The brain cortex is responsible for many higher-level cognitive functions. Disruptions during cortical development have long-lasting consequences on brain function and are associated with the etiology of brain disorders. We previously found that the protein tyrosine phosphatase receptor delta Ptprd, which is genetically associated with several human neurodevelopmental disorders, is essential to cortical brain development. Loss of Ptprd expression induced an aberrant increase of excitatory neurons in embryonic and neonatal mice by hyper-activating the pro-neurogenic receptors TrkB and PDGFRβ in neural precursor cells. However, whether these alterations have long-lasting consequences in adulthood remains unknown.

Results

Here, we found that in Ptprd+/- or Ptprd-/- mice, the developmental increase of excitatory neurons persists through adulthood, affecting excitatory synaptic function in the medial prefrontal cortex. Likewise, heterozygosity or homozygosity for Ptprd also induced an increase of inhibitory cortical GABAergic neurons and impaired inhibitory synaptic transmission.
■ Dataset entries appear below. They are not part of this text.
Lemma header_then_unblind_reveals_witness :
  let h := sh_message (data sample_header_b) in
  let block_hash := eph_block_hash h in
  let revealed := to_blinded_block_response bid_b in
  let w2 := snd sample_get_header_run in
  sample_get_header_run = (Done (Ok sample_header_b), w2) /\
  tree_hash_root h = tree_hash_root (bbr_execution_payload revealed) /\
  (fst (relay_run sample_clock (UnblindBlockUseCase_execute (r_unblind sample_relay)
          (bt_slot (message bid_b)) 7 block_hash (sample_block_signature block_hash)) w2) =
     Done (Ok revealed) <->
   (exists duty, is_duty_of (v_duties (view sample_world)) (bt_slot (message bid_b)) duty /\
                 pd_validator_index duty = 7) /\
   BlsSignature_verify (sample_block_signature block_hash) sample_proposer
     (blinded_block_signing_root (bt_slot (message bid_b)) 7 block_hash
        (compute_proposer_domain (ub_fork_datas (r_unblind sample_relay)))) = true).
Proof.
  intros h block_hash revealed w2. split; [exact sample_get_header_b|].
  exact (header_then_unblind_reveals sample_clock sample_clock_monotone Debug sample_relay bid_b
    sample_world sample_world_b w2 B256_default sample_proposer sample_header_b 7
    (sample_block_signature block_hash) sample_world_head sample_world_old sample_submit_b
    sample_get_header_b).
Defined.

(** ** Coalesced calls

    Two submissions that call [compare_and_bid] at the same time: the lower bid is
    inserted, and the call of the higher one is answered with it.  The builder of the
    higher bid is told that its value is not high enough. *)

Section coalesced_calls.

#[local] Existing Instances Contended_Auctioneer Contended_view Contended_shared.

Abbreviation contended_world :=
  (World MemoryStorage (Contended (MemoryAuctioneer (C := ToyCache (Arc BidSubmission))))).

Definition contended_handler : handler relayE contended_world :=
  relay_handler storage_handler sample_clock.

Definition coalesced_start : pool (request * response) :=
  (map (serve Debug sample_relay) [ReqSubmit bid_a; ReqSubmit bid_b],
   mkWorld (w_storage sample_world) (mkContended (w_auctioneer sample_world) [false; true])
     (w_ops sample_world) : contended_world).

(** Each of the two tasks is about to call [compare_and_bid] when the first one does. *)
Definition coalesced_schedule : list nat :=
  repeat 0%nat 5 ++ repeat 1%nat 5 ++ [0%nat; 1%nat; 0%nat].

Definition coalesced_end : pool (request * response) :=
  default coalesced_start (run_schedule contended_handler coalesced_schedule coalesced_start).

Lemma coalesced_higher_bid_refused :
  rtc (pool_step contended_handler) coalesced_start coalesced_end /\
  fst coalesced_end =
    [Ret (ReqSubmit bid_a, RespDone (Ok tt));
     Ret (ReqSubmit bid_b, RespDone (Err (AuctioneerErr (BidValueNotHighEnough "150" "100"))))].
Proof.
  split; [|vm_cast_no_check (eq_refl (fst coalesced_end))].
  unfold coalesced_end.
  destruct (run_schedule contended_handler coalesced_schedule coalesced_start) as [c|] eqn:E;
    [by eapply run_schedule_steps|constructor].
Qed.

(** What every interleaving guarantees holds of them too. *)
Lemma coalesced_bids_admitted src :
  Forall (submits src) [ReqSubmit bid_a; ReqSubmit bid_b] ->
  relay_invariant sample_fds sample_whitelist src sample_clock (snd coalesced_start) ->
  relay_invariant sample_fds sample_whitelist src sample_clock (snd coalesced_end).
Proof.
  intros Hsrc HI.
  refine (proj1 (interleavings_invariant sample_fds sample_whitelist src sample_clock
    sample_clock_monotone Debug sample_relay [ReqSubmit bid_a; ReqSubmit bid_b] _ _
    (fst coalesced_end) eq_refl Hsrc HI _)).
  rewrite <- surjective_pairing. exact (proj1 coalesced_higher_bid_refused).
Qed.

End coalesced_calls.
(* ===== verification/Conversion.v ===== *)
(** * Conversions of the [api] crate

    The messages of the gRPC interface ([proto/relay.rs]) and their checked
    conversion into the domain types ([conversion.rs]).  A conversion either
    succeeds, reports a [ConversionError], or, where the source calls a function
    that panics, panics. *)

From S2P Require Import Prelude Effects External Concrete Crypto Entity.

(** ** [proto/relay.rs] *)

Record proto_BidTrace : Type := {
  pt_slot : Z;
  pt_parent_hash : list byte;
  pt_block_hash : list byte;
  pt_builder_pubkey : list byte;
  pt_proposer_pubkey : list byte;
  pt_proposer_fee_recipient : list byte;
  pt_gas_limit : Z;
  pt_gas_used : Z;
  pt_value : string;
}.

Record proto_Withdrawal : Type := {
  pw_index : Z;
  pw_validator_index : Z;
  pw_address : list byte;
  pw_amount : Z;
}.

Record proto_ExecutionPayload : Type := {
  pp_parent_hash : list byte;
  pp_state_root : list byte;
  pp_receipts_root : list byte;
  pp_logs_bloom : list byte;
  pp_prev_randao : list byte;
  pp_extra_data : list byte;
  pp_base_fee_per_gas : list byte;
  pp_fee_recipient : list byte;
  pp_block_hash : list byte;
  pp_transactions : list (list byte);
  pp_withdrawals : list proto_Withdrawal;
  pp_block_number : Z;
  pp_gas_limit : Z;
  pp_timestamp : Z;
  pp_gas_used : Z;
  pp_blob_gas_used : Z;
  pp_excess_blob_gas : Z;
}.

Record proto_BlobsBundle : Type := {
  pb_commitments : list (list byte);
  pb_proofs : list (list byte);
  pb_blobs : list (list byte);
}.

Definition proto_BlobsBundle_default : proto_BlobsBundle :=
  {| pb_commitments := []; pb_proofs := []; pb_blobs := [] |}.

Record proto_BidRequest : Type := {
  pr_bid_trace : option proto_BidTrace;
  pr_execution_payload : option proto_ExecutionPayload;
  pr_signature : list byte;
  pr_blobs_bundle : option proto_BlobsBundle;
}.

Record proto_BidResponse : Type := { brs_code : Z; brs_message : string }.

Record proto_RetrieveRequest : Type := {
  rr_slot : Z;
  rr_parent_hash : list byte;
  rr_proposer_pubkey : list byte;
}.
Lastly, Ptprd+/- or Ptprd-/- mice displayed autistic-like behaviors and no learning and memory impairments or anxiety.

Conclusions

These results indicate that loss of Ptprd has long-lasting effects on cortical neuron number and synaptic function that may aberrantly impact ASD-like behaviors.

Details

Title
Loss of protein tyrosine phosphatase receptor delta PTPRD increases the number of cortical neurons, impairs synaptic function and induces autistic-like behaviors in adult mice
Author
Cortés, Bastián I; Meza, Rodrigo C; Ancatén-González, Carlos; Ardiles, Nicolás M; María-Ignacia Aránguiz; Tomita, Hideaki; Kaplan, David R; Cornejo, Francisca; Nunez-Parra, Alexia; Moya, Pablo R; Chávez, Andrés E; Cancino, Gonzalo I
Pages
1-15
Section
Research article
Publication year
2024
Publication date
2024
Publisher
BioMed Central
ISSN
07169760
e-ISSN
07176287
Source type
Scholarly Journal
Language of publication
English
ProQuest document ID
3079207568
Copyright
© 2024. This work is licensed under http://creativecommons.org/licenses/by/4.0/ (the “License”). Notwithstanding the ProQuest Terms and Conditions, you may use this content in accordance with the terms of the License.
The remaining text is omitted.